The old man smiled. "Admirably; as it must, I think, where an honest man does his duty, and Count Bernhard is a fine fellow and does his duty well, – sometimes, we think, rather exceeds it. I always said, when people used to shake their heads at him, 'He is young; only wait, and you'll see he'll come all right.' And now he has come all right. Since he ceased to look abroad for a sphere of action, and made up his mind to do what lay nearest to him, he has enjoyed his work. You ought to pay us a visit and see how well everything goes on. His people would go through fire and water to serve him."

"And his wife? How is the Countess?"

"Oh, you ought to see her! She grows younger and prettier every year. One need only look in her eyes to see how happy she is, when she walks through fields and gardens on her husband's arm, with their two fine boys playing about them. And our youngest-the little Countess Thea-is a perfect rosebud. Yes, laugh, – I confess to a weakness for these children; they are like grandchildren to me. Have I not had Count Bernhard in my arms when he was no older than they?"
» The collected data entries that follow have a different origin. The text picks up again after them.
Lemma ring_loop_good f m0 endpoint ring i cap more n goods : ∀ s t r done m,
  console_up f m0 s t → ring_reach (kernel_of s) ring i r → ring_ok r → 0 <= m →
  ring_steady r (2 * Z.of_nat (length goods) + m) →
  ring_fifo r = mk_fifo cap (map fst goods ++ more) done →
  Forall (λ p, 0 <= rd_length p.1 ∧ desc_data (kernel_of s) endpoint p.1 = Ok p.2) goods →
  Z.of_nat (length done + length goods) <= cap →
  t_line t + 2048 * Z.of_nat (length goods) < LINE_LIMIT →
  ∃ s' r', console_ring_loop endpoint ring (length goods + n) s = console_ring_loop endpoint ring n s' ∧
    console_up f m0 s' (t_text f (concat (map snd goods)) t) ∧
    kernel_of s' = set_ring i r' (kernel_of s) ∧ ring_reach (kernel_of s') ring i r' ∧ ring_ok r' ∧ ring_steady r' m ∧
    ring_fifo r' = mk_fifo cap more (done ++ map (λ p, completed p.1) goods) ∧ sys_log s' = sys_log s.
Proof.
  induction goods as [|[d data] goods IH]; intros s t r done m Hu Hr Hok Hm Hs Hf Hg Hc Hlt.
  { exists s, r. cbn [length map concat app] in *. rewrite app_nil_r. rewrite (set_ring_id _ _ _ (rr_at _ _ _ _ Hr)).
    split_and!; try done. }
  apply Forall_cons in Hg as [[Hl Hd] Hg]. cbn [fst snd] in Hl, Hd. cbn [length map app] in *.
  rewrite Nat2Z.inj_succ in Hs, Hlt. cbn [Nat.add console_ring_loop].
  destruct (consume_run (kernel_of s) ring i r d (map fst goods ++ more) done cap (2 * Z.of_nat (length goods) + m + 1) Hr Hok)
    as (r1 & E1 & Hok1 & Hs1 & Hf1); [lia|by replace (2 * Z.of_nat (length goods) + m + 1 + 1) with
      (2 * Z.succ (Z.of_nat (length goods)) + m) by lia|done|].
  rewrite (bind_Ok _ _ _ _ _ (onkern_upd _ s _ _ E1)). set (s1 := upd_kernel (set_ring i r1 (kernel_of s)) s).
  assert (desc_data (kernel_of s1) endpoint d = Ok data) as Hd1 by (by rewrite (desc_data_same (kernel_of s))).
  destruct (ring_write_run f m0 s1 t endpoint d data (upd_kernel_up _ _ _ _ _ Hu) Hl Hd1 ltac:(lia)) as (s2 & E2 & Hp).
  rewrite (bind_Ok _ _ s1 (Ok tt) s2) by (unfold attempt; by rewrite E2).
  assert (kernel_of s2 = set_ring i r1 (kernel_of s)) as Ek2.
  { unfold kernel_of, machine_kernel, the_machine, system_machine. by rewrite (pr_machine _ _ _ _ _ _ Hp). }
  assert (ring_reach (kernel_of s2) ring i r1) as Hr1 by (rewrite Ek2; by eapply ring_reach_set).
  destruct (complete_run (kernel_of s2) ring i r1 (completed d) (map fst goods ++ more) done cap (2 * Z.of_nat (length goods) + m) Hr1 Hok1)
    as (r2 & E3 & Hok2 & Hs2 & Hf2); [lia|done|done|lia|].
  change (mk_completion (rd_op d) (Endpoint.status_word (Ok tt)) (rd_length d) (rd_flags d)) with (completed d).
  rewrite (bind_Ok _ _ _ _ _ (onkern_upd _ s2 _ _ E3)). set (s3 := upd_kernel (set_ring i r2 (kernel_of s2)) s2).
  assert (kernel_of s3 = set_ring i r2 (kernel_of s)) as Ek3.
  { unfold s3. rewrite upd_kernel_of, Ek2. apply set_ring_set. }
  pose proof (desc_data_length _ _ _ _ Hl Hd) as [Elen Hmax].
  destruct (IH s3 (t_text f data t) r2 (done ++ [completed d]) m) as (s4 & r4 & E4 & Hu4 & Ek4 & Hr4 & Hok4 & Hs4 & Hf4 & Hl4).
  - apply upd_kernel_up, Hp.
  - rewrite Ek3. by eapply ring_reach_set.
  - done.
  - done.
  - done.
  - done.
  - eapply Forall_impl; [exact Hg|]. intros p [Hpl Hpd]. split; [done|]. rewrite (desc_data_same (kernel_of s)); [done|..];
      by rewrite Ek3.
  - rewrite length_app. cbn. lia.
  - pose proof (t_text_line f data t). unfold SCDK_CONSOLE_RING_MAX_WRITE in Hmax. lia.
  - exists s4, r4. split; [exact E4|]. cbn [concat map].
    split; [unfold t_text; rewrite foldl_app; exact Hu4|]. split; [rewrite Ek4, Ek3; apply set_ring_set|].
    split; [done|]. split; [done|]. split; [done|]. split; [rewrite Hf4, <-app_assoc; done|].
    rewrite Hl4. exact (pr_log _ _ _ _ _ _ Hp).
Qed.
End ring_facts.

(** C22. Ring output: the console prints, in order, the granted text of each
    descriptor it is asked to process and completes each one with its length. The
    first descriptor that names no readable grant for this endpoint is completed
    with the error and the error is returned; the descriptors behind it stay
    queued and nothing of them is printed. *)
Theorem console_ring_exact {H : Type} `{UART H} f m0 (s : system H) t endpoint ring i r cap goods more done msg :
  console_up f m0 s t → ring_reach (kernel_of s) ring i r → ring_ok r → ring_steady r 200 →
  ring_fifo r = mk_fifo cap (map fst goods ++ more) done →
  Forall (λ p, 0 <= rd_length p.1 ∧ desc_data (kernel_of s) endpoint p.1 = Ok p.2) goods →
  scdk_ring_bound_target (kernel_of s) ring = Ok endpoint →
  Z.of_nat (length done + length goods) < cap → t_line t + 2 ^ 20 < LINE_LIMIT →
  msg_arg0 msg = ring → ring ≠ 0 →
  let out := concat (map snd goods) in
  let done' := done ++ map (λ p, completed p.1) goods in
  (msg_arg1 msg = Z.of_nat (length goods) → 0 < msg_arg1 msg <= SCDK_RING_MAX_ENTRIES →
   ∃ s' r', console_handle_ring_process endpoint msg s = (Ok tt, s') ∧
     console_up f m0 s' (t_text f out t) ∧ ring_reach (kernel_of s') ring i r' ∧
     ring_fifo r' = mk_fifo cap more done') ∧
  (∀ d e more', more = d :: more' → desc_data (kernel_of s) endpoint d = Err e →
   Z.of_nat (length goods) < msg_arg1 msg <= SCDK_RING_MAX_ENTRIES →
   ∃ s' r', console_handle_ring_process endpoint msg s = (Err e, s') ∧
     console_up f m0 s' (t_text f out t) ∧ ring_reach (kernel_of s') ring i r' ∧
     ring_fifo r' = mk_fifo cap more' (done' ++ [refused d e])).
Proof.
  intros Hu Hr Hok Hs Hf Hg Hb Hc Hlt Hring Hnz out done'.
  assert (∀ n, 0 < msg_arg1 msg <= SCDK_RING_MAX_ENTRIES → Z.to_nat (msg_arg1 msg) = n →
    console_handle_ring_process endpoint msg s = console_ring_loop endpoint ring n s) as Hstart.
  { intros n Hn <-. unfold SCDK_RING_MAX_ENTRIES in Hn. unfold console_handle_ring_process. rewrite Hring.
    assert (wrap32 (msg_arg1 msg) = msg_arg1 msg) as Ew by (apply Z.mod_small; unfold two32; lia). rewrite Ew.
    rewrite bind_guard by (apply orb_false_iff; split; apply Z.eqb_neq; lia).
    rewrite bind_guard by (rewrite Z.eqb_refl; cbn; apply Z.ltb_ge; unfold SCDK_RING_MAX_ENTRIES; lia).
    unfold kquery. rewrite (bind_query _ _ s endpoint Hb). by rewrite bind_guard by (by rewrite Z.eqb_refl). }
  split.
  - intros Hn Hle. rewrite (Hstart (length goods + 0)%nat Hle ltac:(lia)). unfold SCDK_RING_MAX_ENTRIES in Hle.
    destruct (ring_loop_good f m0 endpoint ring i cap more 0 goods s t r done (200 - 2 * Z.of_nat (length goods)))
      as (s' & r' & E & Hu' & _ & Hr' & _ & _ & Hf' & _); try done; try lia.
    { by replace (2 * Z.of_nat (length goods) + (200 - 2 * Z.of_nat (length goods))) with 200 by lia. }
    exists s', r'. by rewrite E.
  - intros d e more' -> Hd Hn. unfold SCDK_RING_MAX_ENTRIES in Hn.
    rewrite (Hstart (length goods + S (Z.to_nat (msg_arg1 msg) - length goods - 1))%nat
      ltac:(unfold SCDK_RING_MAX_ENTRIES; lia) ltac:(lia)).
    destruct (ring_loop_good f m0 endpoint ring i cap (d :: more') (S (Z.to_nat (msg_arg1 msg) - length goods - 1)) goods
      s t r done (200 - 2 * Z.of_nat (length goods))) as (s1 & r1 & E & Hu1 & Ek1 & Hr1 & Hok1 & Hs1 & Hf1 & _); try done; try lia.
    { by replace (2 * Z.of_nat (length goods) + (200 - 2 * Z.of_nat (length goods))) with 200 by lia. }
    rewrite E. cbn [console_ring_loop]. set (m := 198 - 2 * Z.of_nat (length goods)).
    destruct (consume_run (kernel_of s1) ring i r1 d more' done' cap (m + 1) Hr1 Hok1) as (r2 & E2 & Hok2 & Hs2 & Hf2);
      [unfold m; lia|by replace (m + 1 + 1) with (200 - 2 * Z.of_nat (length goods)) by (unfold m; lia)|done|].
    rewrite (bind_Ok _ _ _ _ _ (onkern_upd _ s1 _ _ E2)). set (s2 := upd_kernel (set_ring i r2 (kernel_of s1)) s1).
    assert (desc_data (kernel_of s2) endpoint d = Err e) as Hd2
      by (rewrite (desc_data_same (kernel_of s)); [done|by unfold s2; rewrite upd_kernel_of, Ek1..]).
    rewrite (bind_Ok _ _ s2 (Err e) s2) by (unfold attempt; by rewrite (ring_write_err s2 endpoint d e Hd2)).
    assert (ring_reach (kernel_of s2) ring i r2) as Hr2 by (unfold s2; rewrite upd_kernel_of; by eapply ring_reach_set).
    destruct (complete_run (kernel_of s2) ring i r2 (refused d e) more' done' cap m Hr2 Hok2) as (r3 & E3 & Hok3 & Hs3 & Hf3);
      [unfold m; lia|done|done|unfold done'; rewrite length_app, length_map; lia|].
    change (mk_completion (rd_op d) (Endpoint.status_word (Err e)) 0 (rd_flags d)) with (refused d e).
    rewrite (bind_Ok _ _ _ _ _ (onkern_upd _ s2 _ _ E3)).
    exists (upd_kernel (set_ring i r3 (kernel_of s2)) s2), r3. split; [done|]. split; [by apply upd_kernel_up, upd_kernel_up|].
    split; [rewrite upd_kernel_of; by eapply ring_reach_set|done].
Qed.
Werner gazed thoughtfully from the window. "Three children, have they? It is really strange to hear of such a happy household, with the thunder of trumpets and cannon scarcely out of one's ears. Well, perhaps I will come to Eichhof in the autumn. I should have liked to stop there to-day, but I have urgent business in Berlin."

"Why, then, you can hunt up the Count. He is there now."

"Ah! I had forgotten the Reichstag."

"No, he is no longer a member of the Reichstag. He has so much practical work to attend to that he has no time for theorizing, even politically; but he is there to attend a family festival, – the christening of the first boy of Walter Eichhof, our youngest."

"Ah! is he married?"

"Yes; to the love of his boyhood, the daughter of the old Freiherr von Hohenstein."

"Had he not some idea formerly of becoming a physician?"

"He is a physician, and a fine one, I can tell you. Our Count was in a terrible way about it at first, but Countess Thea insisted that the boy was right, and the brothers were reconciled when Walter was betrothed. He undertook the management of Dr. Nordstedt's large infirmary when Nordstedt was called to a professor's chair in Strasburg. You know, I suppose, that Fräulein Alma, our Countess's sister, is married to Professor Nordstedt?"

"I think I heard of that before I left Germany. I certainly must look up my old acquaintances. This vagabond life makes one a terrible stranger in his home."

The locomotive whistles, the next station is reached, and the superintendent takes his leave of Werner, who leans back in a corner of the coupé and falls into a revery. The past rises before him like a dream. He sees Thea in memory the same, and yet so different. He can think of her now as of some lovely picture, which one admires and enjoys without coveting, and he can ponder upon the past without remorse.

"What a wonder life is!" he muses, as the train speeds on. "But it all amounts to the fact that if you would be happy-and who would not? – you must do what is right."